[Start of section]
(** ** The order of the report *)

Lemma step_Ok_entry (high_risk : list string) (w : world) (sub : string)
    (resource : json) (st st' : state) :
  step high_risk w sub resource st = (st', Ok tt) ->
  exists new_errors,
    errors st' = (errors st ++ new_errors)%list /\
    (new_errors = [] \/
     exists entry c,
       new_errors = [entry] /\ reported high_risk sub [resource] entry c).
Proof.
  intros H. pose proof (step_calls _ _ _ _ _ _ _ H) as (_ & Hcalls).
  apply step_Ok in H as (c1 & e1 & Hc1 & He1 & F1).
  exists e1. split; [exact He1 |].
  assert (c1 = [] \/ exists x, c1 = [x]) as [-> | (x & ->)].
  { destruct Hcalls as [E | (token & template & resp & _ & E)];
      rewrite E in Hc1.
    - left. rewrite <- (app_nil_r (calls st)) in Hc1 at 1.
      apply app_inv_head in Hc1. congruence.
    - right. apply app_inv_head in Hc1. eauto. }
  - inversion F1. left; reflexivity.
  - cbn [filter] in F1. destruct (rejected x).
    + inversion F1 as [| entry c es cs R F1' E1 E2]; subst.
      inversion F1'; subst. right. eauto.
    + inversion F1. left; reflexivity.
Qed.

Lemma for_each_in_plan_order (high_risk : list string) (w : world)
    (sub : string) (l : list json) : forall st st',
  for_each high_risk w sub l st = (st', Ok tt) ->
  exists new_errors failed,
    errors st' = (errors st ++ new_errors)%list /\
    subsequence failed l /\
    Forall2 (fun entry resource =>
               exists c, reported high_risk sub [resource] entry c)
      new_errors failed.
Proof.
  induction l as [| resource l IH]; intros st st' H.
  - inversion H; subst. exists [], []. rewrite app_nil_r.
    repeat split; constructor.
  - rewrite for_each_cons in H.
    destruct (step high_risk w sub resource st) as [st1 [[] | e]] eqn:Hs;
      [| discriminate].
    apply step_Ok_entry in Hs as (e1 & He1 & Hcase).
    apply IH in H as (e2 & failed & He2 & S2 & F2).
    rewrite He2, He1, <- app_assoc.
    destruct Hcase as [-> | (entry & c & -> & R)].
    + exists e2, failed. split; [reflexivity |].
      split; [constructor; exact S2 | exact F2].
    + exists (entry :: e2), (resource :: failed).
      split; [reflexivity |]. split; [constructor; exact S2 |].
      constructor; [eauto | exact F2].
Qed.

(** X18. In a run that reaches the verdict, the entries of [errors] follow
    the order of the plan: they are, one for one, the blocks of some of the
    plan's records taken in their order, each a selected record whose
    request was answered with a failure. *)
Theorem failures_follow_the_plan (w : world) (sub : string) (plan : json)
    (records : list json) :
  resource_changes plan = Ok records ->
  uncaught (preflight w sub plan) = None ->
  exists failed,
    subsequence failed records /\
    Forall2 (fun entry resource =>
               exists c, reported HIGH_RISK_RESOURCES sub [resource] entry c)
      (failures (preflight w sub plan)) failed.
Proof.
  unfold preflight. intros Hp Hu. rewrite (run_unfold _ _ _ _ _ Hp) in *.
  destruct (for_each HIGH_RISK_RESOURCES w sub records initial)
    as [st [[] | e]] eqn:Hl; [| discriminate].
  apply for_each_in_plan_order in Hl as (new_errors & failed & He & S & F).
  cbn [initial errors app] in He. subst new_errors.
  exists failed. split; [exact S |].
  destruct (errors st); exact F.
Qed.
(** C7 fails as stated: a finding without [name], or a diagnostic without
    [Text], makes the normalizer throw, and the issues of the well-formed
    findings before it are lost with it. *)
Lemma convert_throws_counterexample :
  convertK8sGPTToIssues
    (outputOf [findingOf "Pod" "default/web" [diagnosticOf "crash loop" ""];
               VObj [("kind", VStr "Node"); ("error", VArr [])]])
  = Throw TypeError /\
  convertK8sGPTToIssues
    (outputOf [findingOf "Pod" "default/web" [VObj [("KubernetesDoc", VStr "")]]])
  = Throw TypeError /\
  convertK8sGPTToIssues VNull = Throw TypeError.
Proof. repeat split; vm_compute; reflexivity. Qed.

(* ------------------------------------------------------------------ *)
(** ** The external analysis invoker *)

Section Invoker.

Context {engine : Engine}.

Variable tool : Tool.
Variable JSON_parse : string -> option value.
[End of section]
What to do: Line by line, retype the whole listing exactly.

Result below:
(** ** The order of the report *)

Lemma step_Ok_entry (high_risk : list string) (w : world) (sub : string)
    (resource : json) (st st' : state) :
  step high_risk w sub resource st = (st', Ok tt) ->
  exists new_errors,
    errors st' = (errors st ++ new_errors)%list /\
    (new_errors = [] \/
     exists entry c,
       new_errors = [entry] /\ reported high_risk sub [resource] entry c).
Proof.
  intros H. pose proof (step_calls _ _ _ _ _ _ _ H) as (_ & Hcalls).
  apply step_Ok in H as (c1 & e1 & Hc1 & He1 & F1).
  exists e1. split; [exact He1 |].
  assert (c1 = [] \/ exists x, c1 = [x]) as [-> | (x & ->)].
  { destruct Hcalls as [E | (token & template & resp & _ & E)];
      rewrite E in Hc1.
    - left. rewrite <- (app_nil_r (calls st)) in Hc1 at 1.
      apply app_inv_head in Hc1. congruence.
    - right. apply app_inv_head in Hc1. eauto. }
  - inversion F1. left; reflexivity.
  - cbn [filter] in F1. destruct (rejected x).
    + inversion F1 as [| entry c es cs R F1' E1 E2]; subst.
      inversion F1'; subst. right. eauto.
    + inversion F1. left; reflexivity.
Qed.

Lemma for_each_in_plan_order (high_risk : list string) (w : world)
    (sub : string) (l : list json) : forall st st',
  for_each high_risk w sub l st = (st', Ok tt) ->
  exists new_errors failed,
    errors st' = (errors st ++ new_errors)%list /\
    subsequence failed l /\
    Forall2 (fun entry resource =>
               exists c, reported high_risk sub [resource] entry c)
      new_errors failed.
Proof.
  induction l as [| resource l IH]; intros st st' H.
  - inversion H; subst. exists [], []. rewrite app_nil_r.
    repeat split; constructor.
  - rewrite for_each_cons in H.
    destruct (step high_risk w sub resource st) as [st1 [[] | e]] eqn:Hs;
      [| discriminate].
    apply step_Ok_entry in Hs as (e1 & He1 & Hcase).
    apply IH in H as (e2 & failed & He2 & S2 & F2).
    rewrite He2, He1, <- app_assoc.
    destruct Hcase as [-> | (entry & c & -> & R)].
    + exists e2, failed. split; [reflexivity |].
      split; [constructor; exact S2 | exact F2].
    + exists (entry :: e2), (resource :: failed).
      split; [reflexivity |]. split; [constructor; exact S2 |].
      constructor; [eauto | exact F2].
Qed.

(** X18. In a run that reaches the verdict, the entries of [errors] follow
    the order of the plan: they are, one for one, the blocks of some of the
    plan's records taken in their order, each a selected record whose
    request was answered with a failure. *)
Theorem failures_follow_the_plan (w : world) (sub : string) (plan : json)
    (records : list json) :
  resource_changes plan = Ok records ->
  uncaught (preflight w sub plan) = None ->
  exists failed,
    subsequence failed records /\
    Forall2 (fun entry resource =>
               exists c, reported HIGH_RISK_RESOURCES sub [resource] entry c)
      (failures (preflight w sub plan)) failed.
Proof.
  unfold preflight. intros Hp Hu. rewrite (run_unfold _ _ _ _ _ Hp) in *.
  destruct (for_each HIGH_RISK_RESOURCES w sub records initial)
    as [st [[] | e]] eqn:Hl; [| discriminate].
  apply for_each_in_plan_order in Hl as (new_errors & failed & He & S & F).
  cbn [initial errors app] in He. subst new_errors.
  exists failed. split; [exact S |].
  destruct (errors st); exact F.
Qed.
(** C7 fails as stated: a finding without [name], or a diagnostic without
    [Text], makes the normalizer throw, and the issues of the well-formed
    findings before it are lost with it. *)
Lemma convert_throws_counterexample :
  convertK8sGPTToIssues
    (outputOf [findingOf "Pod" "default/web" [diagnosticOf "crash loop" ""];
               VObj [("kind", VStr "Node"); ("error", VArr [])]])
  = Throw TypeError /\
  convertK8sGPTToIssues
    (outputOf [findingOf "Pod" "default/web" [VObj [("KubernetesDoc", VStr "")]]])
  = Throw TypeError /\
  convertK8sGPTToIssues VNull = Throw TypeError.
Proof. repeat split; vm_compute; reflexivity. Qed.

(* ------------------------------------------------------------------ *)
(** ** The external analysis invoker *)

Section Invoker.

Context {engine : Engine}.

Variable tool : Tool.
Variable JSON_parse : string -> option value.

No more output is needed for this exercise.